(** [func (c *StubConsumer) RegisterHandler(name string, h gosqs.Handler, a ...gosqs.Adapter)] *)
Definition RegisterHandler (c : StubConsumer V) (name : string) (h : Handler)
    (a : list Adapter) : StubConsumer V := c.

End Recording.

End StubC.

End Sqstesting.

(** One call of the [Publisher] interface, with bodies and change-sets of
    one type. *)
Inductive call (V : Type) : Type :=
| CallCreate (n : V)
| CallDelete (n : V)
| CallUpdate (n : V)
| CallModify (n changes : V)
| CallDispatch (n : V) (action : string)
| CallMessage (queue name : string) (payload : V).
Arguments CallCreate {V} _.
Arguments CallDelete {V} _.
Arguments CallUpdate {V} _.
Arguments CallModify {V} _ _.
Arguments CallDispatch {V} _ _.
Arguments CallMessage {V} _ _ _.

(** The call, made on the stub. *)
Definition stubbed {V} `{Notifier V} (s : Sqstesting.StubPublisher V) (c : call V)
  : Sqstesting.StubPublisher V :=
  match c with
  | CallCreate n => Sqstesting.Stub.Create s n
  | CallDelete n => Sqstesting.Stub.Delete s n
  | CallUpdate n => Sqstesting.Stub.Update s n
  | CallModify n changes => Sqstesting.Stub.Modify s n changes
  | CallDispatch n action => Sqstesting.Stub.Dispatch s n action
  | CallMessage queue name payload => Sqstesting.Stub.Message s queue name payload
  end.

(** The call, made on the publisher. *)
Definition performed {V} `{Notifier V} `{Marshaler V} (encode : json -> string)
    (fuel : nat) (p : publisher) (c : call V) : M unit :=
  match c with
  | CallCreate n => Publisher.Create encode fuel p n
  | CallDelete n => Publisher.Delete encode fuel p n
  | CallUpdate n => Publisher.Update encode fuel p n
  | CallModify n changes => Publisher.Modify encode fuel p n changes
  | CallDispatch n action => Publisher.Dispatch encode fuel p n action
  | CallMessage queue name payload => Publisher.Message encode fuel p queue name payload
  end.
Lemma result_dict_hh (vv vh hh : R) : result_dict vv vh hh !! "hh" = Some hh.
Proof. unfold result_dict. apply lookup_insert_eq. Qed.

Lemma result_dict_dom (vv vh hh : R) :
  dom (result_dict vv vh hh) = ({["vv"; "vh"; "hh"]} : gset string).
Proof. unfold result_dict. rewrite !dom_insert_L, dom_empty_L. set_solver. Qed.

(** ** Arithmetic on the physical domain *)

Lemma fdiv_nonzero (x y : R) : y <> 0 -> fdiv x y = Some (x / y).
Proof. intros H. unfold fdiv. destruct (Req_EM_T y 0); [contradiction|reflexivity]. Qed.

Lemma exp_neg_unit (x : R) : 0 <= x -> 0 < exp (- x) <= 1.
Proof.
  intros Hx. split; [apply exp_pos|].
  destruct (Req_dec x 0) as [->|Hn].
  - rewrite Ropp_0, exp_0. lra.
  - left. rewrite <- exp_0. apply exp_increasing. lra.
Qed.

(** A base in [[0, 1)] raised to a positive exponent stays in [[0, 1)]. *)
Lemma fpow_unit_interval (b e : R) :
  0 <= b < 1 -> 0 < e -> exists p, fpow b e = Some p /\ 0 <= p < 1.
Proof.
  intros [Hb0 Hb1] He. unfold fpow.
  destruct (Req_EM_T e 0) as [E|_]; [lra|].
  destruct (Rlt_dec 0 b) as [Hb|Hb].
  - eexists; split; [reflexivity|]. unfold Rpower.
    split; [left; apply exp_pos|].
    rewrite <- exp_0. apply exp_increasing.
    assert (Hl : ln b < 0) by (rewrite <- ln_1; apply ln_increasing; lra).
    nra.
  - destruct (Req_EM_T b 0) as [_|Hn]; [|lra].
    destruct (Rlt_dec 0 e) as [_|Hn]; [|lra].
    eexists; split; [reflexivity|lra].
Qed.

(** A nonnegative base raised to a positive exponent is nonnegative, and
    zero for a zero base. *)
Lemma fpow_nonneg_base (k e : R) :
  0 <= k -> 0 < e ->
  exists p, fpow k e = Some p /\ 0 <= p /\ (k = 0 -> p = 0) /\ (0 < k -> 0 < p).
Proof.
  intros Hk He. unfold fpow.
  destruct (Req_EM_T e 0) as [E|_]; [lra|].
  destruct (Rlt_dec 0 k) as [Hp|Hp].
  - eexists; split; [reflexivity|]. unfold Rpower.
    pose proof (exp_pos (e * ln k)). repeat split; intros; lra.
  - destruct (Req_EM_T k 0) as [_|Hn]; [|lra].
    destruct (Rlt_dec 0 e) as [_|Hn]; [|lra].
    eexists; split; [reflexivity|]. repeat split; intros; lra.
Qed.

Lemma g_formula_nonneg (k : R) :
  0 <= k ->
  exists g, g_formula k = Some g /\ 0 <= g /\ (k = 0 -> g = 0) /\ (0 < k -> 0 < g).
Proof.
  intros Hk. unfold g_formula.
  destruct (fpow_nonneg_base k 1.8 Hk) as (p & -> & Hp & Hz & Hpos); [lra|].
  cbn [mbind option_bind]. eexists; split; [reflexivity|].
  repeat split.
  - pose proof (exp_neg_unit (0.65 * p)) as He.
    replace (- (0.65 * p)) with (- 0.65 * p) in He by lra. lra.
  - intros E. rewrite (Hz E), Rmult_0_r, exp_0. lra.
  - intros E. specialize (Hpos E).
    assert (exp (- 0.65 * p) < 1)
      by (rewrite <- exp_0; apply exp_increasing; lra).
    lra.
Qed.

Lemma root_p_unit_interval (theta_rad gam0 k : R) :
  0 <= 2 * theta_rad / PI < 1 -> 0 < gam0 -> 0 <= k ->
  exists root_p,
    root_p_formula theta_rad gam0 k = Some root_p /\ 0 < root_p <= 1.
Proof.
  intros Hb Hg Hk. unfold root_p_formula.
  rewrite fdiv_nonzero by lra. cbn [mbind option_bind].
  assert (He : 0 < 1 / (3 * gam0)).
  { apply Rdiv_lt_0_compat; lra. }
  destruct (fpow_unit_interval _ _ Hb He) as (p & -> & Hp).
  cbn [mbind option_bind]. eexists; split; [reflexivity|].
  pose proof (exp_neg_unit k Hk). nra.
Qed.

Lemma deg2rad_quadrant (theta : R) :
  0 <= theta < 90 ->
  0 <= deg2rad theta < PI / 2 /\ 0 <= 2 * deg2rad theta / PI < 1.
Proof.
  intros Ht. pose proof PI_RGT_0 as Hpi.
  assert (E : 2 * deg2rad theta / PI = theta / 90).
  { unfold deg2rad. field. lra. }
  rewrite E. unfold deg2rad. repeat split; try lra; nra.
Qed.

Lemma cos_deg2rad_pos (theta : R) : 0 <= theta < 90 -> 0 < cos (deg2rad theta).
Proof.
  intros Ht. destruct (deg2rad_quadrant theta Ht) as [[H0 H1] _].
  pose proof PI_RGT_0. apply cos_gt_0; lra.
Qed.
(** X5. What is raised during the call and is no instance of [Exception]
    (a [KeyboardInterrupt], a [SystemExit]) is not turned into a string:
    no clause takes it and the tool raises it unchanged. *)
Theorem non_exception_propagates `{PyRepr} (city key : string) (w : world)
    (e : exn) :
  environ w !! "WEATHER_API_KEY" = Some key →
  configured key →
  provider w (issued w) (weather_request key city) = Fails e →
  isinstance e Exc.Exception = false →
  result (get_weather city w) = Raise e.
Proof.
  intros Hk Hc Hp He.
  rewrite (get_weather_configured _ _ key) by done.
  unfold try_except. rewrite (fetch_report_fails _ _ _ _ Hp).
  rewrite (select_none _ _ He). reflexivity.
Qed.

(** X6. A series of invocations never issues more requests than there are
    invocations: nothing is retried.  With a configured key, and as long as
    no call raises before sending, it issues exactly one request per
    invocation, in the order of the invocations, each for its own city:
    nothing is cached or skipped. *)
Theorem one_request_per_invocation `{PyRepr} (cities : list string)
    (w : world) :
  (length (issued (invoke_all cities w))
   ≤ length (issued w) + length cities)%nat
  ∧ ∀ key,
      environ w !! "WEATHER_API_KEY" = Some key →
      configured key →
      (∀ h req, goes_out w h req = true) →
      issued (invoke_all cities w)
      = (rev (map (weather_request key) cities) ++ issued w)%list.
Proof.
  split.
  - revert w. induction cities as [|city rest IH]; intros w.
    + cbn [invoke_all length]. lia.
    + cbn [invoke_all length]. etransitivity; [apply IH|].
      destruct (get_weather_after city w) as [-> | (key & _ & ->)];
        cbn [sent issued length]; lia.
  - intros key Hk Hc Hout. revert w Hk Hout.
    induction cities as [|city rest IH]; intros w Hk Hout; [reflexivity|].
    cbn [invoke_all map rev].
    rewrite (get_weather_after_configured _ key) by done.
    assert (after_call (weather_request key city) w
            = sent (weather_request key city) w) as ->.
    { unfold after_call, dispatched. rewrite Hout.
      destruct (provider _ _ _); reflexivity. }
    rewrite IH by (exact Hk || exact Hout).
    rewrite <- app_assoc. reflexivity.
Qed.

(** X7. Without a usable key (unset, empty or the placeholder), no number
    of invocations changes anything: the environment, the requests issued
    and the provider are as before. *)
Theorem unconfigured_invocations_leave_world `{PyRepr} (cities : list string)
    (w : world) :
  environ w !! "WEATHER_API_KEY" = None
  ∨ environ w !! "WEATHER_API_KEY" = Some EmptyString
  ∨ environ w !! "WEATHER_API_KEY" = Some placeholder →
  invoke_all cities w = w.
Proof.
  intros Hk. induction cities as [|city rest IH]; [reflexivity|].
  cbn [invoke_all]. rewrite get_weather_after_unconfigured by exact Hk.
  exact IH.
Qed.

(** X8. The six kinds of result never coincide, whatever is substituted
    into them: a caller can tell from the string whether it got a report,
    the configuration error, the message for status 400, the one for
    another status, the network error or the unexpected error. *)
Theorem result_kinds_distinct
    (location country temp_c temp_f condition humidity wind_kph : string)
    (city status failure detail : string) :
  let rep := report location country temp_c temp_f condition humidity
               wind_kph in
  (rep ≠ config_error ∧ rep ≠ not_found city ∧ rep ≠ fetch_error status
   ∧ rep ≠ network_error failure ∧ rep ≠ unexpected_error detail)
  ∧ (config_error ≠ not_found city ∧ config_error ≠ fetch_error status
     ∧ config_error ≠ network_error failure
     ∧ config_error ≠ unexpected_error detail)
  ∧ (not_found city ≠ fetch_error status
     ∧ not_found city ≠ network_error failure
     ∧ not_found city ≠ unexpected_error detail)
  ∧ (fetch_error status ≠ network_error failure
     ∧ fetch_error status ≠ unexpected_error detail)
  ∧ network_error failure ≠ unexpected_error detail.
Proof.
  cbv [report config_error not_found fetch_error network_error
       unexpected_error nl String.append].
  repeat split; discriminate.
Qed.

(** X9. As long as what the provider raises is a well-formed error, the
    result is always of one of the six kinds: the configuration error, a
    report, the message for status 400 naming the requested city, a fetch
    error, a network error or an unexpected error. *)
Theorem result_is_of_a_known_kind `{PyRepr} (city : string) (w : world) :
  (∀ key e,
     provider w (issued w) (weather_request key city) = Fails e →
     well_formed e) →
  ∃ s, result (get_weather city w) = Return s
       ∧ (s = config_error
          ∨ (∃ location country temp_c temp_f condition humidity wind_kph,
               s = report location country temp_c temp_f condition humidity
                     wind_kph)
          ∨ s = not_found city
          ∨ (∃ detail, s = fetch_error detail)
          ∨ (∃ detail, s = network_error detail)
          ∨ (∃ detail, s = unexpected_error detail)).
Proof.
  intros Hwf.
  destruct (environ w !! "WEATHER_API_KEY") as [key|] eqn:Hk.
  2: { rewrite get_weather_unset by done. eauto. }
  destruct (decide (key = EmptyString)) as [->|Hne].
  { rewrite get_weather_empty by done. eauto. }
  destruct (decide (key = placeholder)) as [->|Hnp].
  { rewrite get_weather_placeholder by done. eauto. }
  rewrite (get_weather_configured _ _ key) by done.
  unfold try_except. rewrite fetch_report_eq.
  destruct (body_outcome _) as [s|e] eqn:Hb.
  - exists s. split; [reflexivity|]. right. left.
    unfold body_outcome in Hb.
    destruct (provider _ _ _) as [r|]; [|discriminate].
    destruct (is_success r); [|discriminate].
    destruct (body r) as [data|]; [|discriminate].
    unfold rendered, mbind, outcome_bind in Hb.
    repeat match type of Hb with
           | match ?o with _ => _ end = _ => destruct o; [|discriminate]
           end.
    injection Hb as <-. eauto 10.
  - eapply body_outcome_well_formed in Hb; [|intros e' He'; eapply Hwf, He'].
    destruct Hb as [He Hresp].
    destruct (isinstance e Exc.HTTPStatusError) eqn:Hs.
    + destruct (Hresp eq_refl) as [r Hr].
      rewrite (select_status _ _ Hs). cbn [snd].
      rewrite (on_status_error_response _ _ _ _ Hr).
      destruct (bool_decide _); eauto 10.
    + destruct (isinstance e Exc.RequestError) eqn:Hq.
      * rewrite (select_request _ _ Hq). eexists. split; [reflexivity|].
        do 4 right. left. eauto.
      * rewrite (select_exception _ _ Hs Hq He). eexists.
        split; [reflexivity|]. do 5 right. eauto.
Qed.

§ **What you have to do**:
Out of the data above, return each line where the word "Arguments" can be found.

§ **Your solution**:
Arguments CallCreate {V} _.
Arguments CallDelete {V} _.
Arguments CallUpdate {V} _.
Arguments CallModify {V} _ _.
Arguments CallDispatch {V} _ _.
Arguments CallMessage {V} _ _ _.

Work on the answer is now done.